The condition of the American consumer is impaired and will be for some time. The combination of soaring unemployment and shelter-in-place policies across the economy sent U.S. retail sales down 8.7% in March.
The core ex-autos number declined by 4.5%, while the ex-gasoline metric dropped by 8%, all of which point to what in the first six months of the year will most likely be the worst decline in consumer outlays in the history of the time series.
It is important to note that the March data only partially captured the impact of the self-distancing policies put into place around the country. The nadir in household consumption will be captured in the April and May data, so policymakers and investors should anticipate a broader and deeper downturn in retail sales ahead.
Despite human behavior being somewhat sticky, we do expect behavioral changes following the long shelter-in-place polices that will affect the composition of demand across eating and drinking establishments; within retail, food and beverage consumption; and in the control group that feeds into the calculation of gross domestic product.

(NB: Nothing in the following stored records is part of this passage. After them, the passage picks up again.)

(* ===== verification/Lane.v ===== *)
(** The result lane, result_lane.rs: raw responses from the workers' rings,
    parsed by the provider's codec and handed to the caller's sink. *)
From S2P Require Import Prelude Types Ring Response.
From stdpp Require Import options.

Definition RESP_CAP : Z := 1024.
Definition RESULT_RING : nat := 256.

Record RawResp := mkRawResp {
  rr_job : Z;
  rr_provider : ProviderId;
  rr_sent_tsc : Z;
  rr_settled_tsc : Z;
  rr_bytes : bytes;
  rr_outcome_hint : option OutcomeKind;
}.

Definition raw_resp_new : RawResp := mkRawResp 0 (mkProviderId 0) 0 0 [] None.

Definition hinted_no_response (resp : RawResp) : bool :=
  match rr_outcome_hint resp with
  | Some NoResponse => true
  | _ => false
  end.

Definition parse_one (resp : RawResp) (codec : ResponseCodec) : ProviderOutcome :=
  let kind :=
    if hinted_no_response resp then NoResponse else codec_parse codec (rr_bytes resp) in
  mkProviderOutcome (rr_job resp) (rr_provider resp) kind (rr_sent_tsc resp) (rr_settled_tsc resp).

(** [trait ResultSink]: the caller's code, which may panic and may not return. *)
Class ResultSink (W : Type) := on_result : ProviderOutcome → M W unit.

(** The rings and the codecs; the sink is part of the world. *)
Record ResultLane (Q : Type → Type) := mkResultLane {
  rl_rings : list (Spsc Q RawResp);
  rl_codecs : list ResponseCodec;
}.
Arguments mkResultLane {Q}.
Arguments rl_rings {Q}.
Arguments rl_codecs {Q}.

Section lane.
Context `{BoundedQueue Q, ResultSink W}.

(** [while let Some(resp) = ring.try_pop() { .. }] on ring [i]: whether it had
    a response, and the ring. *)
Fixpoint drain_ring (fuel : nat) (codecs : list ResponseCodec) (i : nat) (got : bool)
    (ring : Spsc Q RawResp) : M W (bool * Spsc Q RawResp) :=
  match fuel with
  | O => λ _, OutOfFuel
  | S f =>
      match try_pop ring with
      | (None, ring) => mret (got, ring)
      | (Some resp, ring) =>
          codec ← pure (index codecs i);
          _ ← on_result (parse_one resp codec);
          drain_ring f codecs i true ring
      end
  end.

(** The [for] over the rings, from ring [i] on. *)
Fixpoint drain_rings (fuel : nat) (codecs : list ResponseCodec) (i : nat) (got : bool)
    (rings : list (Spsc Q RawResp)) : M W (bool * list (Spsc Q RawResp)) :=
  match rings with
  | [] => mret (got, [])
  | ring :: rings =>
      '(got, ring) ← drain_ring fuel codecs i got ring;
      '(got, rings) ← drain_rings fuel codecs (S i) got rings;
      mret (got, ring :: rings)
  end.

(** One pass of [run]: whether it waits (nothing came, and there is a ring to
    wait on), and the lane. *)
Definition lane_pass (fuel : nat) (l : ResultLane Q) : M W (bool * ResultLane Q) :=
  '(got, rings) ← drain_rings fuel (rl_codecs l) 0 false (rl_rings l);
  mret (negb got && match rings with [] => false | _ => true end,
        mkResultLane rings (rl_codecs l)).

(** [run] while the stop flag reads as [flags]: whether it has returned, and
    the lane. [idle] is the wait on the first ring's counter. *)
Fixpoint lane_run (idle : W → W) (fuel : nat) (flags : list bool) (l : ResultLane Q) :
    M W (bool * ResultLane Q) :=
  match flags with
  | [] => mret (false, l)
  | true :: _ => mret (true, l)
  | false :: flags =>
      '(waits, l) ← lane_pass fuel l;
      _ ← call (λ w, ((), if waits : bool then idle w else w));
      lane_run idle fuel flags l
  end.
End lane.

(** * What a pass delivers *)

(** The outcomes a sink has been given, in order. *)
Class SinkView (W : Type) := delivered : W → list ProviderOutcome.
(** A call of the sink delivers its argument, in the sense of [wp]: if it
    returns ([post]), if it comes back at all ([halts]), always ([ends]). *)
Class SinkLaws (W : Type) `{ResultSink W, SinkView W}
    (wp : ∀ A, M W A → W → (A → W → Prop) → Prop) : Prop :=
  on_result_delivers : ∀ o w, wp _ (on_result o) w (λ _ w', delivered w' = delivered w ++ [o]).

(** What the lane makes of a ring. *)
Definition outcomes `{QueueView Q} (codec : ResponseCodec) (ring : Spsc Q RawResp) :
    list ProviderOutcome :=
  (λ resp, parse_one resp codec) <$> items ring.

Section lane_lemmas.
Context `{QL : QueueLaws Q} `{SL : SinkLaws W wp} {MW : Modality W wp}.
Implicit Types (ring : Spsc Q RawResp).

Lemma drain_ring_delivers codecs codec i fuel got ring w :
  codecs !! i = Some codec → (length (items ring) < fuel)%nat →
  wp _ (drain_ring fuel codecs i got ring) w (λ '(got', ring') w',
    got' = got || negb (is_empty ring) ∧ items ring' = [] ∧
    delivered w' = delivered w ++ outcomes codec ring).
Proof using MW QL SL.
  intros Hc. revert got ring w. induction fuel as [|f IH]; intros got ring w Hf; [lia|].
  cbn [drain_ring]. unfold outcomes. destruct (items ring) as [|r rs] eqn:E.
  - rewrite try_pop_nil by done. apply wp_ret.
    rewrite (proj2 (is_empty_items _)), orb_false_r, app_nil_r by done. done.
  - destruct (try_pop_cons _ _ _ E) as (Hpop&Hitems&_).
    destruct (try_pop ring) as [o ring']. cbn [fst snd] in *. subst o.
    apply wp_bind, (wp_pure _ codec); [by apply index_Some|]. apply wp_bind.
    eapply wp_mono; [apply on_result_delivers|]. intros [] w1 Hw1.
    eapply wp_mono; [apply (IH true); rewrite Hitems; cbn in Hf; lia|].
    intros [got' ring''] w' (->&Hr'&Hw'). rewrite Hw'. unfold outcomes. rewrite Hitems.
    assert (is_empty ring = false) as ->
      by (apply not_true_iff_false; by rewrite is_empty_items, E).
    rewrite orb_true_r, Hw1, <- app_assoc. done.
Qed.

Lemma drain_rings_deliver codecs fuel i got rings w :
  (i + length rings ≤ length codecs)%nat →
  Forall (λ ring, length (items ring) < fuel)%nat rings →
  wp _ (drain_rings fuel codecs i got rings) w (λ '(got', rings') w',
    got' = got || existsb (λ ring, negb (is_empty ring)) rings ∧
    Forall (λ ring, items ring = []) rings' ∧ length rings' = length rings ∧
    delivered w' = delivered w ++ concat (zip_with outcomes (drop i codecs) rings)).
Proof using MW QL SL.
  revert i got w. induction rings as [|ring rings IH]; intros i got w Hlen Hf.
  - apply wp_ret. rewrite zip_with_nil_r, orb_false_r, app_nil_r. done.
  - cbn [length] in Hlen. destruct (lookup_lt_is_Some_2 codecs i) as [codec Hc]; [lia|].
    rewrite (drop_S _ _ _ Hc). cbn [zip_with concat drain_rings].
    apply Forall_cons in Hf as [Hf0 Hf].
    apply wp_bind. eapply wp_mono; [by eapply drain_ring_delivers|].
    intros [got1 ring1] w1 (->&Hr1&Hw1). apply wp_bind.
    eapply wp_mono; [apply (IH (S i) _ w1); [lia|done]|].
    intros [got2 rings2] w2 (->&Hr2&Hl2&Hw2). apply wp_ret.
    rewrite Hw2, Hw1, <- app_assoc. cbn. rewrite orb_assoc, Hl2. by repeat split; try constructor.
Qed.

Lemma all_empty rings :
  existsb (λ ring, negb (is_empty ring)) rings = false ↔ Forall (λ ring, items ring = []) rings.
Proof using QL.
  induction rings as [|r rs IH]; [done|]. cbn [existsb].
  by rewrite orb_false_iff, Forall_cons, negb_false_iff, is_empty_items, IH.
Qed.
End lane_lemmas.

(** The pass, once more than enough fuel for the longest ring. *)
Lemma lane_pass_wp `{QueueLaws Q} `{SinkLaws W wp} `{!Modality W wp} (l : ResultLane Q) (w : W) fuel :
  length (rl_codecs l) = length (rl_rings l) →
  Forall (λ ring, length (items ring) < fuel)%nat (rl_rings l) →
  wp _ (lane_pass fuel l) w (λ '(waits, l') w',
    Forall (λ ring, items ring = []) (rl_rings l') ∧
    rl_codecs l' = rl_codecs l ∧ length (rl_rings l') = length (rl_rings l) ∧
    delivered w' = delivered w ++ concat (zip_with outcomes (rl_codecs l) (rl_rings l)) ∧
    (waits = true ↔ rl_rings l ≠ [] ∧ Forall (λ ring, items ring = []) (rl_rings l))).
Proof.
  intros Hlen Hf. unfold lane_pass. apply wp_bind.
  eapply wp_mono; [apply (drain_rings_deliver _ _ 0); [lia|done]|].
  intros [got rings] w' (->&Hr&Hl&Hw). apply wp_ret. cbn [rl_rings rl_codecs].
  repeat (split; [done|]). rewrite andb_true_iff, negb_true_iff. cbn [orb].
  rewrite all_empty. split; intros [Ha Hb]; (split; try done); by destruct (rl_rings l), rings.
Qed.

(** A lane to which nothing comes only waits. *)
Lemma lane_pass_empty `{QueueLaws Q} `{ResultSink W} (l : ResultLane Q) (w : W) fuel :
  Forall (λ ring, items ring = []) (rl_rings l) → rl_rings l ≠ [] → (0 < fuel)%nat →
  lane_pass fuel l w = Ret (true, l, w).
Proof.
  intros He Hne Hf. destruct fuel as [|f]; [lia|].
  assert (∀ codecs i rings, Forall (λ ring, items ring = []) rings →
    drain_rings (S f) codecs i false rings w = Ret (false, rings, w)) as Hd.
  { intros codecs i rings Hr. revert i. induction Hr as [|ring rings Hr _ IH]; intros i; [done|].
    cbn [drain_rings drain_ring]. rewrite try_pop_nil by done. unfold mbind, M_bind, mret, M_ret.
    by rewrite IH. }
  unfold lane_pass, mbind, M_bind. rewrite Hd by done. destruct l as [[|ring rings] codecs]; done.
Qed.

Lemma lane_run_waits `{QueueLaws Q} `{ResultSink W} idle (l : ResultLane Q) (w : W) fuel flags :
  Forall (λ ring, items ring = []) (rl_rings l) → rl_rings l ≠ [] → (0 < fuel)%nat →
  Forall (λ flag, flag = false) flags →
  lane_run idle fuel flags l w = Ret (false, l, Nat.iter (length flags) idle w).
Proof.
  intros He Hne Hf Hfl. revert w. induction Hfl as [|flag flags -> Hfl IH]; intros w; [done|].
  cbn [lane_run]. unfold mbind, M_bind, call. rewrite lane_pass_empty by done.
  rewrite IH. cbn [length]. by rewrite Nat.iter_succ_r.
Qed.

(** More than the longest ring holds. *)
Definition rings_fuel `{QueueView Q} (rings : list (Spsc Q RawResp)) : nat :=
  S (sum_list ((λ ring, length (items ring)) <$> rings)).

Lemma rings_fuel_enough `{QueueView Q} (rings : list (Spsc Q RawResp)) :
  Forall (λ ring, length (items ring) < rings_fuel rings)%nat rings.
Proof.
  unfold rings_fuel. induction rings as [|ring rings IH]; cbn; constructor; [lia|].
  eapply Forall_impl; [exact IH|]. cbn. lia.
Qed.

(** C18: one pass of the result lane empties every ring and gives the sink, ring
    by ring and in the order they arrived, exactly the outcome of each
    response; it waits exactly when there are rings and none had anything. *)
Theorem lane_pass_delivers `{QueueLaws Q} `{SinkLaws W (@ends W)} (l : ResultLane Q) (w : W) fuel :
  length (rl_codecs l) = length (rl_rings l) →
  Forall (λ ring, length (items ring) < fuel)%nat (rl_rings l) →
  ends (lane_pass fuel l) w (λ '(waits, l') w',
    Forall (λ ring, items ring = []) (rl_rings l') ∧
    rl_codecs l' = rl_codecs l ∧ length (rl_rings l') = length (rl_rings l) ∧
    delivered w' = delivered w ++ concat (zip_with outcomes (rl_codecs l) (rl_rings l)) ∧
    (waits = true ↔ rl_rings l ≠ [] ∧ Forall (λ ring, items ring = []) (rl_rings l))).
Proof. apply lane_pass_wp. Qed.

(** A sink as what it does with each outcome after those it was given before;
    the world is the list of outcomes it has taken. *)
Class SinkBehaviour := sink_does : list ProviderOutcome → ProviderOutcome → outcome unit.

#[export] Instance list_sink `{SinkBehaviour} : ResultSink (list ProviderOutcome) :=
  λ o w, u ← sink_does w o; Ret (u, w ++ [o]).
#[export] Instance list_sink_view : SinkView (list ProviderOutcome) := λ w, w.

(** What the caller's sink does: return; return or panic. *)
Class SinkReturns `{SinkBehaviour} : Prop := sink_returns : ∀ w o, sink_does w o = Ret ().
Class SinkComesBack `{SinkBehaviour} : Prop := sink_comes_back : ∀ w o, sink_does w o ≠ OutOfFuel.

#[export] Instance list_sink_post `{SinkBehaviour} : SinkLaws (list ProviderOutcome) (@post _).
Proof. intros o w. unfold post, on_result, list_sink. by destruct (sink_does w o). Qed.
#[export] Instance list_sink_halts `{SinkComesBack} : SinkLaws (list ProviderOutcome) (@halts _).
Proof.
  intros o w. unfold halts, on_result, list_sink. pose proof (sink_comes_back w o).
  by destruct (sink_does w o).
Qed.
#[export] Instance list_sink_ends `{SinkReturns} : SinkLaws (list ProviderOutcome) (@ends _).
Proof. intros o w. exists (), (w ++ [o]). unfold on_result, list_sink. by rewrite sink_returns. Qed.

#[export] Instance returns_comes_back `{SinkReturns} : SinkComesBack.
Proof. intros w o. by rewrite sink_returns. Qed.

(** A sink that returns at once. *)
Definition quiet_sink : SinkBehaviour := λ _ _, Ret ().
#[export] Instance quiet_sink_returns : @SinkReturns quiet_sink.
Proof. done. Qed.

#[local] Existing Instance quiet_sink.

Definition sample_lane : ResultLane list_queue :=
  let ok := mkRawResp 7 (mkProviderId 1) 10 20 (json "{'result':'sig'}") None in
  let late := mkRawResp 8 (mkProviderId 1) 11 25 [] (Some NoResponse) in
  mkResultLane [channel 0 RESULT_RING; mkSpsc (mkQueueAt 1 [ok; late] RESULT_RING) 2]
    [JsonRpcCodec; JsonRpcCodec].

Lemma lane_pass_delivers_witness :
  ends (lane_pass 300 sample_lane) [] (λ '(waits, l') w',
    waits = false ∧ w' = [mkProviderOutcome 7 (mkProviderId 1) (Accepted (str "sig")) 10 20;
                          mkProviderOutcome 8 (mkProviderId 1) NoResponse 11 25]).
Proof.
  eapply ends_mono.
  - apply (lane_pass_delivers sample_lane [] 300); [done|].
    repeat constructor; cbn; lia.
  - intros [waits l'] w' (_&_&_&Hd&Hw). split; [|exact Hd].
    apply not_true_iff_false. rewrite Hw. intros [_ He]. apply Forall_cons in He as [_ He].
    by apply Forall_cons in He as [He _].
Defined.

Policymakers and investors should anticipate a broader and deeper downturn in retail sales ahead.
Because of the noise in the data on a month-to-month basis, our preferred metric of analysis is the three-month average annualized pace of sales that we believe captures the true trend in the condition of the consumer and household spending. Using that metric, household spending declined 9.2%, while the control group declined 5.3%. Spending excluding autos dropped 3.1%, ex-gasoline 7.6%, ex-food service 6.3% and ex-auto and building materials 5.1%.
That data on a monthly basis was even bleaker. Spending on motor vehicles and parts dropped 25.6%, eating and drinking establishments 26.5%, sporting goods 23.3%, department stores 19.7%, furniture 26.8%, and clothing sales collapsed at a 50.5% pace.
Food and beverage spending, though, increased 25.6%. Non-store retailers, a proxy for e-commerce, increased 3.1%, with outlays on health and personal care advancing 4.3% and building materials 1.3%.